Richard Hamilton, Swingeing London 67
In an article for Studio International in March 1969, Richard Hamilton set out his interest in the role of reportage photography, magazines, cinema and television in providing the artist with an alternative view and connection with the wider world. He noted that this ‘return to nature came at second hand through the use of magazines rather than as a response to real landscape or still-life objects or painting a person from life. Somehow it didn’t seem necessary to hold on to that older tradition of direct contact with the world. Magazines, or any visual intermediary could as well provide a stimulus.’

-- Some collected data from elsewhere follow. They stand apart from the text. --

(* ===== verification/RecordInvariants.v ===== *)
(** * What a record holds

    The invariant of a single record the registry relies on beyond
    [record_wf]: the payloads it retains are bounded, and an operation that
    still waits to be accepted is live and has no contract yet.  Every mutation
    of [transition.rs] keeps it, the replay of an early module event included. *)

From S2P Require Import Prelude Json ModuleEvents OperationRecord Transition.

(** Text held in memory: the address space of a 64-bit process is below
    [2 ^ 56] bytes, so byte counts of a few texts never saturate a [usize]. *)
Definition text_bound : Z := 72057594037927936.
Definition text_fits (s : string) : Prop := str_len s ≤ text_bound.

(** ** The text that replaces an oversized error is short *)
Lemma length_pretty_go (k : nat) n s :
  (n < 10 ^ N.of_nat k)%N → (String.length (pretty_N_go n s) ≤ k + String.length s)%nat.
Proof.
  revert n s. induction k as [|k IH]; intros n s Hn.
  - simpl in Hn. replace n with 0%N by lia. rewrite pretty_N_go_0. lia.
  - destruct (decide (n = 0%N)) as [->|Hz]; [rewrite pretty_N_go_0; lia|].
    rewrite pretty_N_go_step by lia. etrans; [apply IH|simpl; lia].
    apply N.Div0.div_lt_upper_bound. rewrite <- N.pow_succ_r by lia.
    by replace (N.succ (N.of_nat k)) with (N.of_nat (S k)) by lia.
Qed.

Lemma str_len_app s t : str_len (s +:+ t) = str_len s + str_len t.
Proof.
  unfold str_len. rewrite <- Nat2Z.inj_add. f_equal.
  induction s as [|c s IH]; simpl; [done|]. by f_equal.
Qed.

Lemma pretty_N_short n : (n < 10 ^ 17)%N → (String.length (pretty n) ≤ 17)%nat.
Proof.
  intros Hn. unfold pretty, pretty_N. case_decide; [simpl; lia|].
  pose proof (length_pretty_go 17 n "" Hn) as Hl. simpl in Hl. lia.
Qed.

Lemma pretty_short n : 0 ≤ n ≤ text_bound → str_len (pretty n) ≤ 17.
Proof.
  intros Hn. assert (Hl : (String.length (pretty n) ≤ 17)%nat); [|unfold str_len; lia].
  destruct n as [|p|p]; [simpl; lia| |lia].
  change (pretty (Z.pos p)) with (pretty (N.pos p)). apply pretty_N_short.
  assert ((10 ^ 17)%N = Z.to_N 100000000000000000) as -> by done.
  unfold text_bound in Hn. lia.
Qed.

Lemma terminal_error_bounded error e :
  (∀ s, error = Some s → text_fits s) →
  (bounded_terminal_operation_error error).1 = Some e →
  str_len e ≤ MAX_INLINE_EVENT_PAYLOAD_BYTES.
Proof.
  intros Hf. destruct error as [s|]; [|done]. simpl. specialize (Hf s eq_refl).
  destruct (Z.leb_spec (str_len s) MAX_INLINE_EVENT_PAYLOAD_BYTES); intros [= <-]; [done|].
  rewrite !str_len_app. pose proof (pretty_short (str_len s)) as Hp.
  unfold text_fits in Hf. pose proof (str_len_nonneg s).
  specialize (Hp ltac:(lia)).
  vm_compute (str_len (pretty MAX_INLINE_EVENT_PAYLOAD_BYTES)).
  vm_compute (str_len "runtime operation error redacted: ").
  vm_compute (str_len " bytes exceeded ").
  vm_compute (str_len "-byte retained limit"). unfold MAX_INLINE_EVENT_PAYLOAD_BYTES. lia.
Qed.

Section payload.
Context `{SerdeJson} {Request : Type}.
Abbreviation Record_ := (RuntimeOperationRecord Request).
Implicit Types r : RuntimeOperationRecord Request.
Abbreviation push := (push_runtime_operation_event_locked (Request := Request)).

Definition value_fits (v : Value) : Prop := serialized_value_bytes v ≤ text_bound.

Record payload_wf (r : Record_) : Prop := {
  pw_result : ∀ v, op_result (rec_operation r) = Some v → value_fits v;
  pw_ack : ∀ v, op_acknowledgement (rec_operation r) = Some v → value_fits v;
  pw_error : ∀ e, op_error (rec_operation r) = Some e → str_len e ≤ MAX_INLINE_EVENT_PAYLOAD_BYTES;
  pw_pending : rec_pending_module_name r ≠ None →
               live r ∧ op_terminal_event (rec_operation r) = None;
}.

(** The values and texts a transition or an event carries fit in memory. *)
Definition transition_fits (t : RuntimeOperationTransition) : Prop :=
  match t with
  | Resolved (Completed v) | Resolved (Dispatched v) => value_fits v
  | Resolved (Accepted acceptance) => value_fits (ac_acknowledgement acceptance)
  | ExecutionFailed e | CancellationUnconfirmed e | CleanupUnconfirmed e | TimedOut e
  | Shutdown e | CleanupFailed e | TaskPanicked e | TaskAborted e | AdapterClosed e => text_fits e
  | CancellationConfirmed e => text_fits (default "runtime operation canceled" e)
  | Started | Progress _ _ | CancelRequested => True
  end.

Definition event_fits (event : ModuleEventEnvelope) : Prop :=
  value_fits (event_result event)
  ∧ text_fits (default ("module event `" +:+ me_event_name event +:+ "` reported failure")
                 (event_error event)).

Lemma same_core_payload_wf r r' : same_core r r' → payload_wf r → payload_wf r'.
Proof.
  intros Hc []. split.
  - by rewrite (same_core_result _ _ Hc).
  - by rewrite (same_core_ack _ _ Hc).
  - by rewrite (same_core_error _ _ Hc).
  - unfold live. by rewrite (same_core_pending _ _ Hc), (same_core_status _ _ Hc), (same_core_contract _ _ Hc).
Qed.

Lemma wp_push_payload phase message p res err r :
  payload_wf r → wp (push phase message p res err) (λ _ r', payload_wf r') r.
Proof.
  intros Hw. eapply wp_mono; [apply push_frame|]. intros out r' [Hc _].
  by eapply same_core_payload_wf.
Qed.

Lemma wp_terminalize_payload status result error reason phase message tp r :
  payload_wf r → (∀ v, result = Some v → value_fits v) → (∀ s, error = Some s → text_fits s) →
  wp (terminalize status result error reason phase message tp) (λ _ r', payload_wf r') r.
Proof.
  intros [] Hv He. unfold terminalize, set_operation. wp_go.
  destruct (bounded_terminal_operation_error error) as [e n] eqn:Eb. wp_go.
  apply wp_push_payload. split; simpl; try done.
  intros s ->. eapply terminal_error_bounded; [done|]. by rewrite Eb.
Qed.

Lemma wp_cancel_payload r :
  payload_wf r → wp apply_cancel_requested (λ _ r', payload_wf r') r.
Proof.
  intros Hw. unfold apply_cancel_requested, set_operation. wp_step. wp_step.
  case_if E1; [|case_if E2; [|wp_step; wp_step]];
    (apply wp_keep_bind; [apply wp_push_payload | intros; by wp_go]); try done.
  destruct Hw. split; simpl; try done. intros Hp. by destruct (pw_pending0 Hp).
Qed.

Lemma wp_outcome_payload outcome r :
  payload_wf r → transition_fits (Resolved outcome) →
  wp (apply_outcome outcome) (λ _ r', payload_wf r') r.
Proof.
  intros [] Ht. unfold apply_outcome, set_operation. wp_step. wp_step.
  apply wp_keep_bind; [|intros; by wp_go]. destruct outcome as [v|a|v]; simpl in Ht.
  - apply wp_terminalize_payload; [by split | by intros ? [= <-] | done].
  - wp_step. wp_step. wp_step. wp_step. apply wp_push_payload.
    split; simpl; case_if E; simpl; try done; by intros ? [= <-].
  - wp_step. wp_step. apply wp_terminalize_payload; try done.
    split; simpl; try done. by intros ? [= <-].
Qed.

Lemma wp_reject_payload problem acceptance r :
  payload_wf r → value_fits (ac_acknowledgement acceptance) →
  wp (reject_acceptance problem acceptance) (λ _ r', payload_wf r') r.
Proof.
  intros [] Hf. unfold reject_acceptance, set_operation. wp_step. wp_step. wp_step. wp_step.
  destruct problem; (apply wp_keep_bind; [|intros; by wp_go]);
    (apply wp_terminalize_payload;
     [split; simpl; try done; by intros ? [= <-] | done | by intros ? [= <-]]).
Qed.

Lemma wp_live_payload t r :
  payload_wf r → live r → transition_fits t →
  wp (apply_live_transition t) (λ _ r', payload_wf r') r.
Proof.
  intros Hw Hl Ht. pose proof Hw as [].
  destruct t as [|b len|o|e| |e|e|e|e|e|e|e|e|e]; cbn [apply_live_transition]; simpl in Ht;
    lazymatch goal with
    | |- wp (fail_with _ _ _ _ _) _ _ =>
        (apply wp_keep_bind; [|intros; by wp_go]);
        apply wp_terminalize_payload; try done; by intros ? [= <-]
    | _ => idtac
    end; unfold set_operation.
  - apply wp_keep_bind; [by apply wp_push_payload | intros; by wp_go].
  - wp_step. wp_step. wp_step. wp_step. apply wp_keep_bind; [|intros; by wp_go].
    apply wp_push_payload. by split.
  - by apply wp_outcome_payload.
  - wp_step. wp_step. apply wp_keep_bind; [|intros; by wp_go].
    apply wp_terminalize_payload; [by split | done | by intros ? [= <-]].
  - by apply wp_cancel_payload.
  - wp_step. wp_step. apply wp_keep_bind; [case_if E; [by wp_go | by apply wp_cancel_payload]|].
    intros d r' Hw'. wp_step. wp_step.
    apply wp_keep_bind; [by apply wp_push_payload | intros; by wp_go].
  - wp_step. wp_step. apply wp_keep_bind.
    { case_if E; wp_go; [done|]. split; simpl; try done. intros Hp. by destruct (pw_pending0 Hp). }
    intros _ r' Hw'. apply wp_keep_bind.
    { destruct (op_error (rec_operation r)); [by wp_go|].
      destruct (bounded_terminal_operation_error (Some e)) as [s n] eqn:Eb. wp_go.
      destruct Hw'. split; simpl; try done. intros s' ->.
      eapply terminal_error_bounded with (error := Some e); [by intros ? [= <-]|]. by rewrite Eb. }
    intros _ r'' Hw''. apply wp_keep_bind; [by apply wp_push_payload | intros; by wp_go].
Qed.

Lemma wp_correlated_event_payload event r :
  payload_wf r → event_fits event →
  wp (apply_correlated_module_event event) (λ _ r', payload_wf r') r.
Proof.
  intros Hw [Hv He]. unfold apply_correlated_module_event. wp_step. wp_step. wp_step. wp_step.
  destruct (op_terminal_event (rec_operation r)) as [contract|] eqn:Ec; simpl; [|done].
  assert (Hp : ∀ b, wp (apply_module_event_progress event b) (λ _ r', payload_wf r') r).
  { intros b. unfold apply_module_event_progress, set_operation.
    destruct (event_progress event) as [[n|] len]; wp_go; destruct Hw; by split. }
  case_if E1; (apply wp_keep_bind; [apply Hp|]); intros [] r' Hw'.
  - wp_step. wp_step. by apply wp_push_payload.
  - case_if E2; apply wp_terminalize_payload; try done; by intros ? [= <-].
Qed.

(** ** One record, from one version to the next *)
Definition entry_ok (r : Record_) : Prop := record_wf r ∧ settled_wf r ∧ payload_wf r.

(** [r'] may replace [r]: it is well formed, later, waits on the same
    correlation, and is [r] itself when the mutation failed. *)
Definition replaces {A} (r : Record_) (out : Result A) (r' : Record_) : Prop :=
  entry_ok r' ∧ evolves r r' ∧ (is_ok out = false → r' = r).

Lemma replaces_refl {A} r (out : Result A) : entry_ok r → replaces r out r.
Proof. intros. split; [done|]. by split. Qed.

Lemma wp_replaces_then {A B} (m : M Record_ A) (f : A → B) r :
  wp m (replaces r) r → wp (m ≫= λ a, mret (f a)) (replaces r) r.
Proof.
  intros Hm. apply wp_bind. eapply wp_mono; [exact Hm|].
  intros [a|e] r' (? & ? & ?); [wp_go|]; (split; [done|]); by split; auto.
Qed.

(** A mutation that is rolled back when it fails. *)
Lemma wp_mutation_replaces {A} (m : M Record_ A) r :
  entry_ok r →
  wp m (λ _ r', in_progress r r') r →
  wp m (λ out r', is_ok out = true → settled_wf r') r →
  wp m (λ _ r', payload_wf r') r →
  wp (apply_record_mutation m) (replaces r) r.
Proof.
  intros Hr H1 H2 H3. apply wp_record_mutation.
  eapply wp_mono; [apply wp_and; [exact H1 | apply wp_and; [exact H2 | exact H3]]|].
  intros [a|e] r' ([] & Hs & Hp); [|by apply replaces_refl].
  split; [split; [done|]; split; auto|]. by split.
Qed.

(** Evidence is appended to a live record and counted on a settled one. *)
Lemma wp_push_replaces phase message res err r :
  entry_ok r → runtime_operation_event_class phase = ClassEvidence →
  wp (push phase message None res err) (replaces r) r.
Proof.
  intros (Hw & Hs & Hp) Hc.
  assert (Hev : wp (push phase message None res err) (λ _ r', record_wf r' ∧ settled_wf r' ∧ evolves r r') r).
  { destruct (is_terminal (op_status (rec_operation r))) eqn:Et.
    - eapply wp_mono; [by apply wp_push_settled|]. by intros out r' (_ & ? & ? & ? & _).
    - eapply wp_mono; [apply wp_and; [apply (wp_push_inv phase message None res err r r);
        [by split | done] | by apply wp_push_live]|].
      intros out r' [[] Hl]. split_and!; try done. by apply live_settled. }
  eapply wp_mono; [apply wp_and; [exact Hev | apply wp_and; [by apply wp_push_payload | apply push_frame]]|].
  intros out r' ((? & ? & ?) & ? & _ & ?). split; [done|]. by split.
Qed.

Lemma wp_correlated_replaces event r :
  entry_ok r → live r → event_fits event →
  wp (apply_record_mutation (apply_correlated_module_event event)) (replaces r) r.
Proof.
  intros Hr Hl He. pose proof Hr as (Hw & _ & Hp). apply wp_mutation_replaces; [done|..].
  - by apply wp_correlated_event_inv.
  - by apply wp_correlated_event_settled.
  - by apply wp_correlated_event_payload.
Qed.

Lemma wp_reducer_replaces t r :
  entry_ok r → live r → transition_ok t → transition_fits t →
  wp (apply_record_mutation (apply_live_transition t)) (replaces r) r
  ∧ ∀ problem acceptance, t = Resolved (Accepted acceptance) →
      wp (apply_record_mutation (reject_acceptance problem acceptance)) (replaces r) r.
Proof.
  intros Hr Hl Ho Hf. pose proof Hr as (Hw & _ & Hp).
  split; [|intros problem a ->]; apply wp_mutation_replaces; try done.
  - by apply wp_live_inv.
  - by apply wp_live_transition_settled.
  - by apply wp_live_payload.
  - by apply wp_reject_inv.
  - by apply wp_reject_settled.
  - by apply wp_reject_payload.
Qed.

Lemma wp_mutation_of_replaces {A} (m : M Record_ A) r :
  entry_ok r → wp m (λ out r', is_ok out = true → replaces r out r') r →
  wp (apply_record_mutation m) (replaces r) r.
Proof.
  intros Hr Hm. apply wp_record_mutation. eapply wp_mono; [exact Hm|].
  intros [a|e] r' H1; [by apply H1 | by apply replaces_refl].
Qed.

(** The replay of an early event, whatever the operation has become. *)
Lemma wp_deferred_replaces event r :
  entry_ok r → event_fits event →
  wp (apply_deferred_module_event event) (replaces r) r.
Proof.
  intros Hr He. unfold apply_deferred_module_event. apply wp_mutation_of_replaces; [done|].
  assert (Hpush : ∀ phase message res err (b : bool),
    runtime_operation_event_class phase = ClassEvidence →
    wp (push phase message None res err ;; mret b) (λ out r', is_ok out = true → replaces r out r') r).
  { intros. eapply wp_mono; [apply (wp_replaces_then (push phase message None res err) (λ _, b));
      by apply wp_push_replaces|]. by intros. }
  wp_step. wp_step.
  destruct (op_terminal_event (rec_operation r)) as [contract|]; [|by apply Hpush].
  case_if E1; [by apply Hpush|]. case_if E2; [by apply Hpush|].
  pose proof Hr as (Hw & _ & Hp). apply wp_bind.
  eapply wp_mono; [apply wp_and; [by apply wp_correlated_event_inv
    | apply wp_and; [by apply wp_correlated_event_settled | by apply wp_correlated_event_payload]]|].
  intros [[]|e] r' ([] & Hs & Hp'); [|done]. wp_go. intros _.
  split; [split; [done|]; split; auto|]. by split.
Qed.

(** The replay keeps what the operation waits on. *)
Lemma wp_deferred_claim event r :
  wp (apply_deferred_module_event event)
     (λ _ r', claimed_correlation r' = claimed_correlation r) r.
Proof.
  unfold apply_deferred_module_event. apply wp_record_mutation.
  eapply wp_mono with (Q1 := λ _ r', claimed_correlation r' = claimed_correlation r);
    [|by intros [] ?].
  wp_step. wp_step. destruct (op_terminal_event (rec_operation r)) as [contract|];
    [case_if E1; [|case_if E2]|];
    (apply wp_keep_bind; [|intros; by wp_go]); try by apply wp_push_claim.
  apply wp_correlated_event_claim.
Qed.

(** Only the transitions that settle or accept an operation stop it from
    being a candidate for early module events. *)
Lemma wp_push_pending k phase message p res err r :
  rec_pending_module_name r = k →
  wp (push phase message p res err) (λ _ r', rec_pending_module_name r' = k) r.
Proof.
  intros <-. eapply wp_mono; [apply push_frame|]. intros out r' [Hc _].
  by apply same_core_pending.
Qed.
End payload.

A paparazzi photograph reproduced in a newspaper was the departure point for this work by Richard Hamilton. Critical of the arrest and sentencing of his friend, the art dealer Robert Fraser, and lead singer of the Rolling Stones, Mike Jagger, for drug possession, Hamilton produced Swingeing London 67, combining a painted quality with a superimposed screen-print on a photograph, which refers back to the processed quality of the original newspaper image. Hamilton chose to add another layer to the experience of how the viewer understands the visual work by presenting these two figures within a constructed frame alluding to the police van window, through which the drama unfolds.
Peter Blake, Girls with Their Hero
Celebrity icons and screaming fans epitomized the music scene of the late 1950s and 1960s on both sides of the Atlantic. In Girls and Their Hero, Peter Blake, a self-confessed fan of popular culture and ardent collector of ephemera, playfully explores the way in which we connect with celebrities. Presenting a collage of images, apparently drawn from newspapers, magazines and posters, depicting different aspects of Elvis – the soldier, the singer and the heart throb – these painted images comment on the processed nature of publicity images through which fans celebrate their heroes.
Gerald Laing, Brigitte Bardot from Baby Baby Wild Things
In this brazen act of re-appropriation, Gerald Laing traced and then painted an image of Brigitte Bardot. The original source for the tracing was a printed publicity image used on the poster for the annual 'Young Contemporaries' exhibition, to which Laing then submitted his painting. Playing with the notion of the processed image, Laing also adopted the printed quality of the original image by building up his painting through individual ‘Ben-day’ dots. His painting was later translated into a screenprint, so extending the interdependent relationship between processed images, painting and prints. This work forms part of a portfolio of prints which we are in the process of acquiring for the collection.
As we take the opportunity to reappraise these works from a position of today’s digital, image-saturated world, it seems that more than ever we need to question and challenge the increasingly symbiotic relationship between photography, identity and art.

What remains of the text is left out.